Kraus P A, Lipman J, Lee C C, Wilson W E, Scribante J, Barr J, Mathivha L R, Brown J M
Department of Anesthesia, Baragwanath Hospital, University of the AWitwatersrand, Johananesburg, South Africa.
Chest. 1993 Jun;103(6):1832-6. doi: 10.1378/chest.103.6.1832.

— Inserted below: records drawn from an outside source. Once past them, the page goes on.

Lemma channel_use_kept p p' : channel_use p p' → ends_kept p.1 p'.1.
Proof.
  destruct 1 as [n h v st w b st' w' Hr|n st w r st' w' Hr|n st w st' w' Hr|n h st w b v st' w' Hr|n st w v st' Hr
    |n st w st' w' Hr|v st w r st' w' Hr|st w v st' w' Hr|v st w b st' w' Hr|st w v st' w' Hr| | |n st w st' w' Hr| |st w st' w' Hr|];
    unfold sender_arm_for_select, receiver_arm_for_select, receiver_disarm_for_select, channel_drop_receiver in *;
    simpl; auto with ends.
  - pose proof (ends_send n h v st w) as Hx. by rewrite Hr in Hx.
  - revert Hr. unfold send_await_resume. destruct (ch_snodes st !! n) as [x|]; [|by intros [= _ <- _]].
    destruct (sd_taken x); [by intros [= _ <- _]|]. pose proof (ends_drop_sender n st w) as Hd.
    destruct (channel_drop_sender n st w) as [st1 w1]. by intros [= _ <- _].
  - revert Hr. unfold send_awaiter_destroyed. destruct (ch_snodes st !! n) as [x|]; [|by intros [= <- _]].
    pose proof (ends_drop_sender n st w) as Hd.
    destruct (sd_taken x); [intros [= <- _]; apply ends_senders|]. destruct (channel_drop_sender n st w) as [st1 w1].
    intros [= <- _]. eapply ends_trans; [done|apply ends_senders].
  - pose proof (ends_recv n h st w) as Hx. by rewrite Hr in Hx.
  - revert Hr. unfold recv_await_resume. destruct (ch_rnodes st !! n) as [x|]; [|by intros [= _ <-]].
    destruct (rv_delivered x); intros [= _ <-]; auto with ends.
  - revert Hr. unfold recv_awaiter_destroyed. destruct (ch_rnodes st !! n) as [x|]; [|by intros [= <- _]].
    destruct (rv_delivered x); [destruct (rv_value x) as [v|]|].
    + pose proof (ends_return v st w) as Hd. destruct (channel_return_value st v w) as [[b st1] w1].
      intros [= <- _]. eapply ends_trans; [done|apply ends_receivers].
    + intros [= <- _]. apply ends_receivers.
    + intros [= <- _]. eapply ends_trans; apply ends_receivers.
  - revert Hr. unfold sender_try_send. case_match; [by intros [= _ <- _]|]. pose proof (ends_accept v st w) as Ha.
    destruct (sender_commit_accept v st w) as [[b st1] w1]. by intros [= _ <- _].
  - revert Hr. unfold receiver_try_recv. destruct (ch_buffer st) as [|x rest].
    + pose proof (ends_take st w) as Ht. intros Hr. by rewrite Hr in Ht.
    + pose proof (ends_pop rest st w) as Hp. destruct (channel_promote_senders _ w) as [st1 w1]. by intros [= _ <- _].
  - pose proof (ends_accept v st w) as Hx. by rewrite Hr in Hx.
  - revert Hr. unfold receiver_commit_take. destruct (ch_buffer st) as [|x rest].
    + pose proof (ends_take st w) as Ht. destruct (channel_take_pending_sender st w) as [[[y|] st1] w1]; [by intros [= _ <- _]|].
      case_match; by intros [= _ <- _].
    + pose proof (ends_pop rest st w) as Hp. destruct (channel_promote_senders _ w) as [st1 w1]. by intros [= _ <- _].
  - pose proof (ends_drop_sender n st w) as Hx. unfold sender_disarm_for_select in Hr. by rewrite Hr in Hx.
  - pose proof (ends_close st w) as Hx. by rewrite Hr in Hx.
Qed.

(** ** Handles in any order *)

Inductive handles_step : handles → handles → Prop :=
  | HsChannel c cap s : hs_channels s !! c = None → handles_step s (channel_made c cap s)
  | HsMake side c o s s' : hs_objects s !! (side, o) = None → make_end side c o s = Some s' → handles_step s s'
  | HsDefault side o s : hs_objects s !! (side, o) = None → handles_step s (handle_default side o s)
  | HsCopy side o0 o s s' : hs_objects s !! (side, o) = None → handle_copy side o0 o s = Some s' → handles_step s s'
  | HsMove side o0 o s s' : hs_objects s !! (side, o) = None → handle_move side o0 o s = Some s' → handles_step s s'
  | HsAssign side o0 o s s' : handle_assign side o0 o s = Some s' → handles_step s s'
  | HsMoveAssign side o0 o s s' : handle_move_assign side o0 o s = Some s' → handles_step s s'
  | HsDestroyed side o s s' : handle_destroyed side o s = Some s' → handles_step s s'
  | HsUse c st st' w' s :
      hs_channels s !! c = Some st → channel_use (st, hs_w s) (st', w') → handles_step s (hs_set_channel c st' w' s).

Definition handles_init w : handles := mkHandles ∅ ∅ ∅ w.
(** A process before its first statement. Without [srandom], [random()]
    behaves as if seeded with 1. *)
Definition start : state := State 1 0 [] [].

(** How a computation ends: it returns, the process exits, or the C
    standard leaves the behaviour undefined. *)
Inductive outcome (A : Type) := Ret (a : A) | Exit (status : Z) | Undefined.
Global Arguments Ret {A} a.
Global Arguments Exit {A} status.
Global Arguments Undefined {A}.

Definition M (A : Type) : Type := state → outcome A * state.

Global Instance M_ret : MRet M := λ A a st, (Ret a, st).

Global Instance M_bind : MBind M := λ A B f m st,
  match m st with
  | (Ret a, st') => f a st'
  | (Exit status, st') => (Exit status, st')
  | (Undefined, st') => (Undefined, st')
  end.

Definition emit (t : task) (ev : event) : M unit := λ st,
  (Ret tt, State (rand_seed st) (rand_calls st) (successes st) (log st ++ [(t, ev)])).

Definition exit {A} (status : Z) : M A := λ st, (Exit status, st).

Definition undefined {A} : M A := λ st, (Undefined, st).

Definition srandom (seedVal : N) : M unit := λ st,
  (Ret tt, State seedVal 0 (successes st) (log st)).

Definition set_successes (a : list Z) : M unit := λ st,
  (Ret tt, State (rand_seed st) (rand_calls st) a (log st)).

Definition get_successes : M (list Z) := λ st, (Ret (successes st), st).

(** [for (int i = 0; i < count; i++) body(i)], from [i] on. *)
Fixpoint for_loop (count : nat) (i : Z) (body : Z → M unit) : M unit :=
  match count with
  | O => mret tt
  | S count' => body i;; for_loop count' (i + 1) body
  end.

(** *** [seed] *)

Definition seed (w : world) (t : task) : M unit :=
  match urandom (env_of w t) with
  | NoOpen =>
      emit t (Fopen false);;
      emit t (Perror "Couldn't open urandom file");;
      exit EXIT_FAILURE
  | NoRead =>
      emit t (Fopen true);;
      emit t (Fread false);;
      emit t (Perror "Couldn't read urandom file");;
      exit EXIT_FAILURE
  | Read seedVal =>
      emit t (Fopen true);;
      emit t (Fread true);;
      emit t (Srandom seedVal);;
      srandom seedVal
  end.

(** *** [simulateAndStats] *)

(** Modelled from the spec: the values of the enumerators of [enum found_t]
    in [100prisoners.h], which [sum += runSimulation(&s)] adds up. Spec,
    section 4.3: "summing 1 for each Found outcome". *)
Definition found_value (r : found_t) : Z :=
  match r with FOUND => 1 | NOT_FOUND => 0 end.

(** A call [runSimulation(&s)]: it draws from the generator of the task,
    and leaves its structure behind the pointer. *)
Definition call_runSimulation (w : world) (t : task) (s : set_union)
  : M (found_t * set_union) := λ st,
  match runSimulation s (generator (env_of w t) (rand_seed st)) (rand_calls st) with
  | Some (r, s', k') =>
      (Ret (r, s'),
       State (rand_seed st) k' (successes st) (log st ++ [(t, Trial r)]))
  | None => (Undefined, st)
  end.

(** The loop [for (int i=0; i<n; i++) sum += runSimulation(&s)], with
    [count] iterations to go. *)
Fixpoint trials_loop (w : world) (t : task) (count : nat) (s : set_union) (sum : Z)
  : M Z :=
  match count with
  | O => mret sum
  | S count' =>
      rs ← call_runSimulation w t s;
      trials_loop w t count' rs.2 (sum + found_value rs.1)
  end.

(** [DEBUG] is 0, so [caller] is not used. *)
Definition simulateAndStats (w : world) (t : task) (n : Z) (caller : string) : M Z :=
  seed w t;;
  trials_loop w t (Z.to_nat n) blank 0.

(** *** [printUsage], [printStats] *)

Definition nl : string := String (ascii_of_nat 10) EmptyString.
Definition tab : string := String (ascii_of_nat 9) EmptyString.

Definition usage_text : string :=
  "Usage:" +:+ nl +:+
  tab +:+ "simuBestop numSimulations threadOrProcess numThreadOrProcess" +:+ nl +:+
  tab +:+ "eg. Simulate 1000 with 2 threads" +:+ nl +:+
  tab +:+ "simuBestop 1000 t 2" +:+ nl +:+
  tab +:+ "eg. Simulate 1234 with 4 processes" +:+ nl +:+
  tab +:+ "simuBestop 1234 p 3" +:+ nl +:+
  tab +:+ "eg. Simulate 1234 sequentially" +:+ nl +:+
  tab +:+ "simuBestop 1234 s".
(** * eSubpoena Tolls Tool: record normalisation, parsing, analytics, export

    A shallow embedding of [esubpoena_tolls_tool_simple.py] and the
    properties its specification states about it.

    Python values are modelled as follows.
    - [str]: a list of Unicode code points ([list N]); literals of the source
      are written [py "..."].
    - [int]: [Z].  [float]: the exact rational it approximates ([Q]).
    - [None] where a [str] can also flow (the [.text] of an XML element, the
      raw fields the parser hands to [CallRecord]): [option].
    - [dict]: an association list in insertion order, which is the order a
      Python dict iterates in.  [set]: a [gset]; the order a set iterates in
      is not determined by its elements and is a parameter where it matters.
    - a raised exception: the [Raise] case of [result]. *)

From Stdlib Require Import ZArith NArith QArith List String Ascii Lia.
From Stdlib Require Import DecimalString.
From Stdlib Require Import Permutation Sorting.Sorted.
From stdpp Require Import gmap list.

Import ListNotations.
Local Open Scope Z_scope.
Local Open Scope nat_scope.

(** ** Python strings *)

Module PyStr.

Abbreviation pystr := (list N).

(** A source literal, one code point per character. *)
Definition py (s : string) : pystr := map N_of_ascii (list_ascii_of_string s).

(** [str(x)] for [x] a string or [None]. *)
Definition py_str (x : option pystr) : pystr :=
match x with
| Some s => s
| None => py "None"
end.

(** Code points of the digit zero of every decimal digit block (general
  category Nd, Unicode 14): [c] is a decimal digit when it lies in
  [z, z+9] for one of them.  The first entry is ASCII ['0']. *)
Definition decimal_zeros : list N :=
[48; 1632; 1776; 1984; 2406; 2534; 2662; 2790; 2918; 3046; 3174; 3302;
 3430; 3558; 3664; 3792; 3872; 4160; 4240; 6112; 6160; 6470; 6608; 6784;
 6800; 6992; 7088; 7232; 7248; 42528; 43216; 43264; 43472; 43504; 43600;
 44016; 65296; 66720; 68912; 69734; 69872; 69942; 70096; 70384; 70736;
 70864; 71248; 71360; 71472; 71904; 72016; 72784; 73040; 73120; 92768;
 92864; 93008; 120782; 120792; 120802; 120812; 120822; 123200; 123632;
 125264; 130032]%N.

(** The regular-expression class [\d] on a [str] pattern. *)
Definition is_decimal (c : N) : bool :=
existsb (fun z => (z <=? c)%N && (c <? z + 10)%N) decimal_zeros.

(** ['0'] to ['9']. *)
Definition is_ascii_digit (c : N) : bool := (48 <=? c)%N && (c <=? 57)%N.

Definition is_ascii (c : N) : bool := (c <? 128)%N.

(** [s.startswith(c)] for a one-character prefix. *)
Definition startswith1 (c : N) (s : pystr) : bool :=
match s with
| x :: _ => (x =? c)%N
| [] => false
end.

(** [s.zfill(width)]: zeros go after a leading sign. *)
Definition zfill (width : nat) (s : pystr) : pystr :=
if width <=? length s then s
else
  let zeros := repeat 48%N (width - length s) in
  match s with
  | c :: rest =>
      if (c =? 43)%N || (c =? 45)%N then c :: zeros ++ rest else zeros ++ s
  | [] => zeros
  end.

(** [s[-n:]] for [n > 0]. *)
Definition last_n (n : nat) (s : pystr) : pystr := drop (length s - n) s.

Fixpoint pystr_eqb (a b : pystr) : bool :=
match a, b with
| [], [] => true
| x :: a', y :: b' => (x =? y)%N && pystr_eqb a' b'
| _, _ => false
end.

To test the expanded definition of acute lung injury (ALI), we prospectively, over a period of 8 months, studied all adult ICU admissions who fitted the definition. Our study consisted of 83 patients with the adult respiratory distress syndrome (ARDS) and 60 with mild to moderate ALI. Sepsis and trauma were the most common diagnoses on admission. The overall mortality rate was 45 percent for ARDS and 38 percent in the other group. Mortality rose significantly with associated other organ failure, the incidence of which was as follows: hepatic, 39 percent; cardiac, 38 percent; hematologic, 22 percent; renal, 21 percent; neurologic, 5 percent. Sepsis syndrome eventually occurred in 73 percent and septic shock in 38 percent of all cases of ALI. We found the expanded definition a useful grading system and consider this definition of ARDS to be currently the best. There are, however, problems with the determination of lung compliance, the effect of inverse ratio ventilation, and the lack of consensus in defining other organ failure.
为了验证急性肺损伤(ALI)的扩展定义,我们在8个月的时间里前瞻性地研究了所有符合该定义的成年ICU入院患者。我们的研究包括83例成人呼吸窘迫综合征(ARDS)患者和60例轻度至中度ALI患者。脓毒症和创伤是入院时最常见的诊断。ARDS患者的总体死亡率为45%,另一组为38%。死亡率随着其他相关器官衰竭而显著上升,其发生率如下:肝脏,39%;心脏,38%;血液系统,22%;肾脏,21%;神经系统,5%。在所有ALI病例中,最终73%发生脓毒症综合征,38%发生感染性休克。我们发现扩展定义是一个有用的分级系统,并认为目前这个ARDS定义是最好的。然而,在肺顺应性的测定、反比通气的影响以及其他器官衰竭定义缺乏共识方面存在问题。